In preventing or at least ameliorating the kinds of societal situations that led to the Paris attacks I’m afraid we have had little to offer. And that is not surprising, since our ability to predict an act of violence from a specific individual we are treating and who is familiar to us, farther in advance than the most immediate moment, is well known to be very poor.
It is not just in the past few years that we have begun to understand the familial, social, and environmental factors that can exacerbate symptoms of disordered thinking, emotions, or behavior, and increase the risk of psychiatric disorders. The psychological impact of war and social stress has been known for centuries. But so far, we’ve made little headway in developing effective preventive tools beyond those for a specific individual or family who comes to us for treatment.

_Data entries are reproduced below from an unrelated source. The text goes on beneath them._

(** X17.  A registration that [kevent] refuses ends the process with code 1
    after the file has been opened, unless [errno] is 0 (the message
    "Success"): then [watch_file] returns as if the file were registered. *)
Theorem refused_registration_ends_the_process (i j : nat) (d e : Z)
    (f : watch_file_t) (p : proc) :
  (j < 20)%nat -> files p !! i = Some f ->
  (forall m, (m < j)%nat -> rv (open_ret E (n_open p + m)) = -1) ->
  rv (open_ret E (n_open p + j)) = d -> d <> -1 ->
  kevent_ret_of E (n_kevent p) = kevent_fails e ->
  exists p',
    watch_file E (Some i) p =
      (if e =? 0 then Ret tt p'
       else Exit 1 "failed to register VNODE event list" p') /\
    files p' !! i = Some {| fn := fn f; fd := d |} /\
    errno p' = e /\
    trace p' =
      trace p ++ failed_attempts j (fn f) ++
      [a_open (fn f); a_kevent [evSet_of d (Some i)] 0 None].
Proof.
  intros Hj Hf Hfail Hd Hne Hrefused.
  destruct (EntrFacts.open_loop_succeeds E i d j 20 p f Hj Hf Hfail Hd Hne)
    as (p1 & Hrun & Hi & Hopen & Hkev & Htrace & _).
  unfold watch_file. rewrite (EntrFacts.bind_Ret _ _ _ _ _ Hrun).
  rewrite (EntrFacts.bind_Ret _ _ _ _ _ (EntrFacts.load_Some i _ p1 Hi)). simpl.
  apply Z.eqb_neq in Hne. rewrite Hne.
  unfold bind at 1. unfold ret at 1.
  rewrite (EntrFacts.bind_Ret _ _ _ _ _ (EntrFacts.load_Some i _ p1 Hi)). simpl.
  unfold bind, sys_kevent. rewrite Hkev, Hrefused. simpl.
  unfold get_errno, not_Success. simpl.
  destruct (e =? 0); simpl; (eexists; split; [reflexivity|]); simpl;
    (split; [exact Hi|]); (split; [reflexivity|]);
    rewrite Htrace, <- !app_assoc; reflexivity.
Qed.

(** The first [j] files of the loop of [main] when each is opened at the
    first attempt and registered. *)
Lemma watch_files_opens_in_order :
  forall j k i p,
    (j <= k)%nat -> (i + j <= length (files p))%nat ->
    (forall m, (m < j)%nat -> rv (open_ret E (n_open p + m)) <> -1) ->
    (forall m, (m < j)%nat ->
               accepted (kevent_ret_of E (n_kevent p + m)) = true) ->
    exists p1,
      watch_files E k i p = watch_files E (k - j) (i + j) p1 /\
      (forall m f, (m < j)%nat -> files p !! (i + m)%nat = Some f ->
                   files p1 !! (i + m)%nat =
                     Some {| fn := fn f;
                             fd := rv (open_ret E (n_open p + m)) |}) /\
      (forall q, (q < i \/ i + j <= q)%nat -> files p1 !! q = files p !! q) /\
      registrations (trace p1) = (registrations (trace p) + j)%nat /\
      n_open p1 = (n_open p + j)%nat /\ n_kevent p1 = (n_kevent p + j)%nat /\
      n_close p1 = n_close p /\ evList p1 = evList p.
Proof.
  induction j as [|j IH]; intros k i p Hjk Hlen Hopen Hacc.
  - exists p. rewrite Nat.sub_0_r, !Nat.add_0_r.
    split; [reflexivity|]. split; [intros m f Hm; lia|]. auto 8.
  - destruct k as [|k]; [lia|].
    destruct (lookup_lt_is_Some_2 (files p) i ltac:(lia)) as (f0 & Hf0).
    pose proof (Hopen 0%nat ltac:(lia)) as Hopen0.
    pose proof (Hacc 0%nat ltac:(lia)) as Hacc0.
    rewrite Nat.add_0_r in Hopen0, Hacc0.
    destruct (EntrFacts.watch_file_registers E i 0
                (rv (open_ret E (n_open p))) f0 p ltac:(lia) Hf0)
      as (p0 & Hrun & Hi & Htrace & Hn_open & Hn_kev & Hfiles & HevList & Hclose);
      [ intros m Hm; lia | rewrite Nat.add_0_r; reflexivity | exact Hopen0
      | exact Hacc0 | ].
    rewrite Nat.add_0_r in Hn_open.
    assert (Hlen0 : (S i + j <= length (files p0))%nat).
    { destruct (lookup_lt_is_Some_2 (files p) (i + j)%nat ltac:(lia))
        as (g & Hg).
      destruct (Nat.eq_dec (i + j)%nat i) as [Heq|Hneq].
      - apply lookup_lt_Some in Hi. lia.
      - rewrite <- (Hfiles (i + j)%nat Hneq) in Hg.
        apply lookup_lt_Some in Hg. lia. }
    destruct (IH k (S i) p0 ltac:(lia) Hlen0)
      as (p1 & Hrun1 & Hset & Hkeep & Hreg & Hn_open1 & Hn_kev1 & Hclose1 & HevList1).
    { intros m Hm. rewrite Hn_open.
      replace (S (n_open p) + m)%nat with (n_open p + S m)%nat by lia.
      apply Hopen. lia. }
    { intros m Hm. rewrite Hn_kev.
      replace (S (n_kevent p) + m)%nat with (n_kevent p + S m)%nat by lia.
      apply Hacc. lia. }
    exists p1. split.
    { cbn [watch_files]. rewrite (EntrFacts.bind_Ret _ _ _ _ _ Hrun).
      rewrite Hrun1. simpl. rewrite <- Nat.add_succ_r. reflexivity. }
    split.
    { intros m f Hm Hf. destruct m as [|m].
      - rewrite Nat.add_0_r in Hf. rewrite !Nat.add_0_r.
        rewrite Hkeep by lia.
        rewrite Hi. rewrite Hf in Hf0. injection Hf0 as <-. reflexivity.
      - replace (i + S m)%nat with (S i + m)%nat in Hf |- * by lia.
        rewrite (Hset m f) by
          (try lia; rewrite Hfiles by lia; exact Hf).
        rewrite Hn_open. do 4 f_equal. lia. }
    split.
    { intros q Hq. rewrite Hkeep by lia. apply Hfiles. lia. }
    split.
    { rewrite Hreg, Htrace. simpl. rewrite EntrFacts.registrations_app.
      change (registrations
                [a_open (fn f0);
                 a_kevent [evSet_of (rv (open_ret E (n_open p))) (Some i)] 0
                   None]) with 1%nat. lia. }
    repeat split; try lia; congruence.
Qed.

(** X18.  When every file is opened at the first attempt and every
    registration is accepted, the loop of [main] over the files returns with
    one registration made for each file, and the record of the m-th file holds
    the descriptor that the m-th [open] returned. *)
Theorem every_file_is_registered (k : nat) (p : proc) :
  (k <= length (files p))%nat ->
  (forall m, (m < k)%nat -> rv (open_ret E (n_open p + m)) <> -1) ->
  (forall m, (m < k)%nat ->
             accepted (kevent_ret_of E (n_kevent p + m)) = true) ->
  exists p',
    watch_files E k 0 p = Ret tt p' /\
    (forall m f, (m < k)%nat -> files p !! m = Some f ->
                 files p' !! m =
                   Some {| fn := fn f;
                           fd := rv (open_ret E (n_open p + m)) |}) /\
    (forall q, (k <= q)%nat -> files p' !! q = files p !! q) /\
    registrations (trace p') = (registrations (trace p) + k)%nat /\
    n_open p' = (n_open p + k)%nat /\ n_close p' = n_close p.
Proof.
  intros Hlen Hopen Hacc.
  destruct (watch_files_opens_in_order k k 0 p (Nat.le_refl k) Hlen Hopen Hacc)
    as (p' & Hrun & Hset & Hkeep & Hreg & Hn_open & _ & Hclose & _).
  exists p'. rewrite Nat.sub_diag in Hrun.
  split; [exact Hrun|]. split; [exact Hset|].
  split; [intros q Hq; apply Hkeep; lia|]. auto.
Qed.

(** X19.  The loop of [main] stops at the first file that cannot be opened:
    when the files before the j-th are opened and registered and the 20
    attempts for the j-th fail, the process ends with the [errno] of the last
    attempt and a message that names that file; the files after it are never
    opened. *)
Theorem unopenable_file_stops_the_start (j k : nat) (f : watch_file_t)
    (p : proc) :
  (j < k)%nat -> (k <= length (files p))%nat -> files p !! j = Some f ->
  (forall m, (m < j)%nat -> rv (open_ret E (n_open p + m)) <> -1) ->
  (forall m, (m < j)%nat ->
             accepted (kevent_ret_of E (n_kevent p + m)) = true) ->
  (forall m, (m < 20)%nat -> rv (open_ret E (n_open p + j + m)) = -1) ->
  exists p',
    watch_files E k 0 p =
      Exit (en (open_ret E (n_open p + j + 19)))
        ("cannot open `" +:+ fn f +:+ "'") p' /\
    n_open p' = (n_open p + j + 20)%nat /\
    registrations (trace p') = (registrations (trace p) + j)%nat.
Proof.
  intros Hjk Hlen Hf Hopen Hacc Hfail.
  destruct (watch_files_opens_in_order j k 0 p ltac:(lia) ltac:(lia) Hopen Hacc)
    as (p1 & Hrun & _ & Hkeep & Hreg & Hn_open & _).
  assert (Hf1 : files p1 !! j = Some f) by (rewrite Hkeep by lia; exact Hf).
  destruct (EntrFacts.watch_file_gives_up E j f p1 Hf1)
    as (p' & Hexit & Htrace & Hn_open' & _).
  { intros m Hm. rewrite Hn_open. apply Hfail, Hm. }
  exists p'. rewrite Hrun.
  destruct (k - j)%nat as [|rest] eqn:Hrest; [lia|].
  cbn [watch_files]. unfold bind. simpl. rewrite Hexit, Hn_open.
  split; [reflexivity|]. split; [lia|].
  rewrite Htrace, EntrFacts.registrations_app,
    EntrFacts.registrations_failed_attempts. lia.
Qed.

And despite the ongoing devastation from mass murders in the US, so common now that they aren’t even regularly reported prominently by national media, even the US government has done little, so far. The fact that more people, by over an order of magnitude, die of gun violence in the US in a month than died in the Paris attacks continues to be just as insoluble a social concern as preventing war or terrorism and receives, not surprisingly, much less attention than the mass murder of innocent bystanders for political purposes. More disheartening for us here in the US, we know that a substantial number of the gun deaths in our country come from suicide.
The bipartisan bills to improve the resources devoted to the delivery of care for psychiatric illnesses sponsored in the US House by Representatives Tim Murphy and Eddie Bernice Johnson and in the Senate by Senators Bill Cassidy and Chris Murphy, in the wake of some of the most horrific of these mass murder events, still fail to reach a vote.
But even these bills are a double-edged sword, not to use a terrible metaphor in this situation. I say this because we desperately need more psychiatrists and other mental health professionals and more money for care. This fall brought yet more reports about the dire shortage of psychiatrists in the US-no news to anyone who has been paying attention to the problem of access to mental health care. Furthermore, in spite of a national call to action from the 1999 US Surgeon General’s Report on Mental Illness, little has changed either to address the fragmentation in the mental health service delivery system or to provide adequate resources for those who need psychiatric treatment. The parity promised by both President Clinton’s actions and the Affordable Care Act is, as we well know, not anything near true parity at all.
Just as concerning, though, is the scapegoating of patients with psychiatric illnesses that has become an easy political tool to explain away these violent acts. We know that even though some of those who commit murder have a diagnosable psychiatric illness, those with psychiatric disorders are much more likely to be victims of violence rather than commit it. Demonizing patients with psychiatric disorders as potential murderers doesn’t help anyone, and harms everyone. And even that alarmist, though patently false, view hasn’t stirred up enough political will to do anything.
I wish I had a solution to the present global situation, but I don’t. It seems clear no one else does either. All we can do in the near future, I think, is continue to provide the best care we can to as many people as we can accommodate, to educate the public and especially political decision makers about psychiatric disorders and their optimal treatments, and to continue working for more resources for research and treatment.
I hope all of us have a new year of health and fulfillment, and, most important, of peace.